Sabina Higgins launches Saolta Arts at UHG

Sabina Higgins, wife of the President Michael D. Higgins, has this week launched the new Saolta Arts programme at UHG.

Saolta Arts is the new name for the Galway University Hospitals Arts Trust which provided arts events and activities for patients and staff at UHG and Merlin Park Hospital.

The arts programme has now been extended to include the other hospitals in the Saolta Group – Roscommon, Portiuncula, Mayo, Sligo and Letterkenny University Hospitals.

The Arts and Health programme provides a multi-disciplinary programme of events and activities, including exhibitions, participative workshops, music, theatre and poetry making across the hospitals.

Speaking at the launch Mrs Higgins said, “The theme of place, its identity, and the sense of belonging and rootedness with which it provides us is something that the President and I return to frequently at events and in our addresses.

“It is one of the most fundamental human needs, and something with which we Irish have a deep resonance for a variety of reasons, including cultural and historical.”

Margaret Flannery Saolta Arts Director said that the programme is being facilitated by professional artists who tailor workshops to the individual needs and interests of patients while drawing from their own arts practices.

In the Care for the Elderly and Rehabilitation strains, this promotes getting older people and those in poor physical condition to find areas where they can still flourish.

“The creative process promotes independence otherwise limited by ill health and the creative achievements of participants can help them to re-evaluate their abilities in the face of change,” Margaret Flannery said.

“In Paediatrics, our workshops nurture the imagination of young patients and their siblings to allay fears and make positive memories of their time in hospital.”

Also launched on the same day was a new exhibition from the Offset, an intergenerational print project orientated around experiments with printmaking practices of sharing and creating a sense of belonging and place.

It is inspired by the principal of mutual benefit and exchange of tacit knowledge between generations and explores how we share experiences from a distance.

Margaret Flannery said that Offset began when printmaker Aoife Barrett visited the Connemara studio of renowned Aosdána artist, Margaret Irwin West.

“Both highly skilled artists with a passion for sharing printmaking with others, this was an opportunity for the artists to exchange their skills and experiences.”

One of the core parts of the project is a programme for young kids who spend significant amounts of time waiting in hospital to make postcards.

“Dispatched through the post rooms of Galway University Hospitals, the handmade postcards were sent between friends and strangers, patients and staff – unexpected greetings and mementos to brighten someone’s day.”

“The Offset exhibition shares a small selection of these cards as a heart-warming reminder of the small gestures that can make the hospital feel a lot more human.”

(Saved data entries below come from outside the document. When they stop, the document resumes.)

(* ===== verification/Text.v ===== *)
(** * What is printed and read: [Display] of times, events and reports, names, seeds

    The texts of the simulator and the harness ([crates/chrono-sim/src/time.rs],
    [trace.rs], [lib.rs], [crates/chrono-oracle/src/scenario.rs]), the names of the
    files of the write-ahead log ([crates/chronolog/src/wal.rs]) and the seeds of the
    command line ([parse_seed] of [crates/chronoscope/src/main.rs]).

    A text is a byte string ([string]); a note of the trace is a list of bytes and is
    shown as it is. [trim] knows the white space of ASCII. *)

From Stdlib Require Import ZArith Lia String Ascii.
From stdpp Require Import base tactics list gmap sets strings sorting.
From S2P Require Import Prelude Codec Types Client Rng Time Trace Fault Kernel Sim Scenario Numerals.

Open Scope string_scope.
Open Scope Z_scope.

Definition newline : string := String "010" "".

Definition bytes_text (bs : Bytes) : string :=
  fold_right (fun b s => String (ascii_of_N (Z.to_N b)) s) "" bs.

(** ** Times *)

Definition Nanos_text (n : Nanos) : string :=
  if n <? NANOS_PER_MICRO then dec n ++ "ns"
  else if n <? NANOS_PER_MILLI then dec (n / 1000) ++ "." ++ dec_padded 3 (n mod 1000) ++ "us"
  else if n <? NANOS_PER_SEC then
    dec (n / NANOS_PER_MILLI) ++ "." ++ dec_padded 3 (n mod NANOS_PER_MILLI / 1000) ++ "ms"
  else
    let secs := n / NANOS_PER_SEC in
    let frac := n mod NANOS_PER_SEC / NANOS_PER_MILLI in
    let h := secs / 3600 in
    let m := secs mod 3600 / 60 in
    let s := secs mod 60 in
    if 0 <? h then
      dec h ++ "h" ++ dec_padded 2 m ++ "m" ++ dec_padded 2 s ++ "." ++ dec_padded 3 frac ++ "s"
    else if 0 <? m then dec m ++ "m" ++ dec_padded 2 s ++ "." ++ dec_padded 3 frac ++ "s"
    else dec s ++ "." ++ dec_padded 3 frac ++ "s".

(** ** Events *)

Definition DropReason_as_str (r : DropReason) : string :=
  match r with
  | Partitioned => "partitioned"
  | RandomLoss => "loss"
  | NodeDown => "node-down"
  | NodeGone => "no-such-node"
  end.

Definition node_text (n : NodeId) : string := "n" ++ dec n.

Definition Event_text (e : Event) : string :=
  match e with
  | EvBoot node => node_text node ++ " boot"
  | EvSpawn node task => node_text node ++ " spawn t" ++ dec task
  | EvPoll node task => node_text node ++ " poll t" ++ dec task
  | EvTaskDone node task => node_text node ++ " done t" ++ dec task
  | EvSleep node task until => node_text node ++ " t" ++ dec task ++ " sleep -> " ++ Nanos_text until
  | EvSend from to msg len =>
      node_text from ++ " -> " ++ node_text to ++ " send #" ++ dec msg ++ " " ++ dec len ++ "B"
  | EvDeliver from to msg len =>
      node_text from ++ " -> " ++ node_text to ++ " recv #" ++ dec msg ++ " " ++ dec len ++ "B"
  | EvDropped from to msg why =>
      node_text from ++ " -> " ++ node_text to ++ " DROP #" ++ dec msg ++ " (" ++ DropReason_as_str why ++ ")"
  | EvDuplicated from to msg => node_text from ++ " -> " ++ node_text to ++ " DUP #" ++ dec msg
  | EvCorrupted from to msg byte =>
      node_text from ++ " -> " ++ node_text to ++ " CORRUPT #" ++ dec msg ++ " @byte " ++ dec byte
  | EvDiskWrite node file offset len =>
      node_text node ++ " write f" ++ hex file ++ " @" ++ dec offset ++ " " ++ dec len ++ "B"
  | EvDiskRead node file offset len =>
      node_text node ++ " read f" ++ hex file ++ " @" ++ dec offset ++ " " ++ dec len ++ "B"
  | EvFsync node file pending => node_text node ++ " fsync f" ++ hex file ++ " (" ++ dec pending ++ " pending)"
  | EvTruncate node file to => node_text node ++ " truncate f" ++ hex file ++ " -> " ++ dec to
  | EvTornWrite node file offset kept total =>
      node_text node ++ " TORN f" ++ hex file ++ " @" ++ dec offset ++ " kept " ++ dec kept ++ "/" ++ dec total ++ "B"
  | EvLostWrite node file offset len =>
      node_text node ++ " LOST WRITE f" ++ hex file ++ " @" ++ dec offset ++ " " ++ dec len ++ "B"
  | EvEnospc node file => node_text node ++ " ENOSPC f" ++ hex file
  | EvCrash node => node_text node ++ " *** CRASH ***"
  | EvRestart node => node_text node ++ " *** RESTART ***"
  | EvPartition a b one_way =>
      "PARTITION " ++ node_text a ++ " " ++ (if one_way then "-/->" else "<-/->") ++ " " ++ node_text b
  | EvHeal a b => "HEAL " ++ node_text a ++ " <--> " ++ node_text b
  | EvPause node until => node_text node ++ " PAUSE until " ++ Nanos_text until
  | EvResume node => node_text node ++ " RESUME"
  | EvClockStep node delta => node_text node ++ " clock step " ++ sdec delta ++ "ns"
  | EvNote node text => node_text node ++ " | " ++ bytes_text text
  end.

Definition Entry_text (x : TraceEntry) : string :=
  "[" ++ pad " " 14 (Nanos_text (te_at x)) ++ "] " ++ Event_text (te_event x).

(** ** Lines *)

(** [lines], of a text without carriage returns. *)
Fixpoint text_lines (s : string) : list string :=
  match s with
  | EmptyString => []
  | String c t =>
      if Ascii.eqb c "010" then "" :: text_lines t
      else match text_lines t with
           | [] => [String c ""]
           | l :: ls => String c l :: ls
           end
  end.

(** ** Configurations *)

(** [join(",")]. *)
Fixpoint join (sep : string) (l : list string) : string :=
  match l with
  | [] => ""
  | [s] => s
  | s :: l => s ++ sep ++ join sep l
  end.

Definition ids_text (s : gset NodeId) : string := join "," (map dec (sorted_elements s)).

Definition Config_text (c : Config) : string :=
  (if Config_is_joint c then "joint[" ++ ids_text (voters c) ++ "|" ++ ids_text (outgoing c) ++ "]"
   else "[" ++ ids_text (voters c) ++ "]")
  ++ (if bool_decide (learners c = ∅) then "" else "+learners[" ++ ids_text (learners c) ++ "]").

(** ** The report of the determinism guard *)

Definition DeterminismReport_text (r : DeterminismReport) : string :=
  if is_deterministic r then
    "seed " ++ hex18 (dr_seed r) ++ "  deterministic  (" ++ dec (events_a r) ++ " events, "
      ++ dec (Z.of_nat (ops_a r)) ++ " ops, " ++ Nanos_text (time_a r) ++ " simulated, hash " ++ hex16 (hash_a r) ++ ")"
  else
    "seed " ++ hex18 (dr_seed r) ++ "  DIVERGED" ++ newline
      ++ "  run A: hash " ++ hex16 (hash_a r) ++ "  events " ++ dec (events_a r)
      ++ "  ops " ++ dec (Z.of_nat (ops_a r)) ++ "  time " ++ Nanos_text (time_a r) ++ newline
      ++ "  run B: hash " ++ hex16 (hash_b r) ++ "  events " ++ dec (events_b r)
      ++ "  ops " ++ dec (Z.of_nat (ops_b r)) ++ "  time " ++ Nanos_text (time_b r) ++ newline ++ newline
      ++ "  Something read entropy the kernel did not provide. Usual suspects:" ++ newline
      ++ "    - hash-map or hash-set iteration order (use the BTree equivalents)" ++ newline
      ++ "    - a real system clock read outside the `real` runtime" ++ newline
      ++ "    - ordering derived from a pointer or address" ++ newline
      ++ "    - a thread, or a f64 whose libm differs across targets".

The exhibition will run until September 15 and is located on the Arts Corridor of University Hospital Galway.

Mrs Higgins described Offset as “a celebration of some of the insights and contributions that both our youngest and oldest generations make to society”.

Saolta first began bringing art to the corridors of UHG and Merlin Park in 2003 with the loan of the Hunt Collection which is made of over 100 works of Modern Irish Art.

“Since then, we ensure that work created as part of the arts programme in both UHG and Merlin Park can be celebrated,” said Chris Kane, General Manager of Galway University Hospitals.

“Our staff have also created artworks for permanent display in public areas and the UHG Arts Corridor is home to a rolling programme of exhibitions.”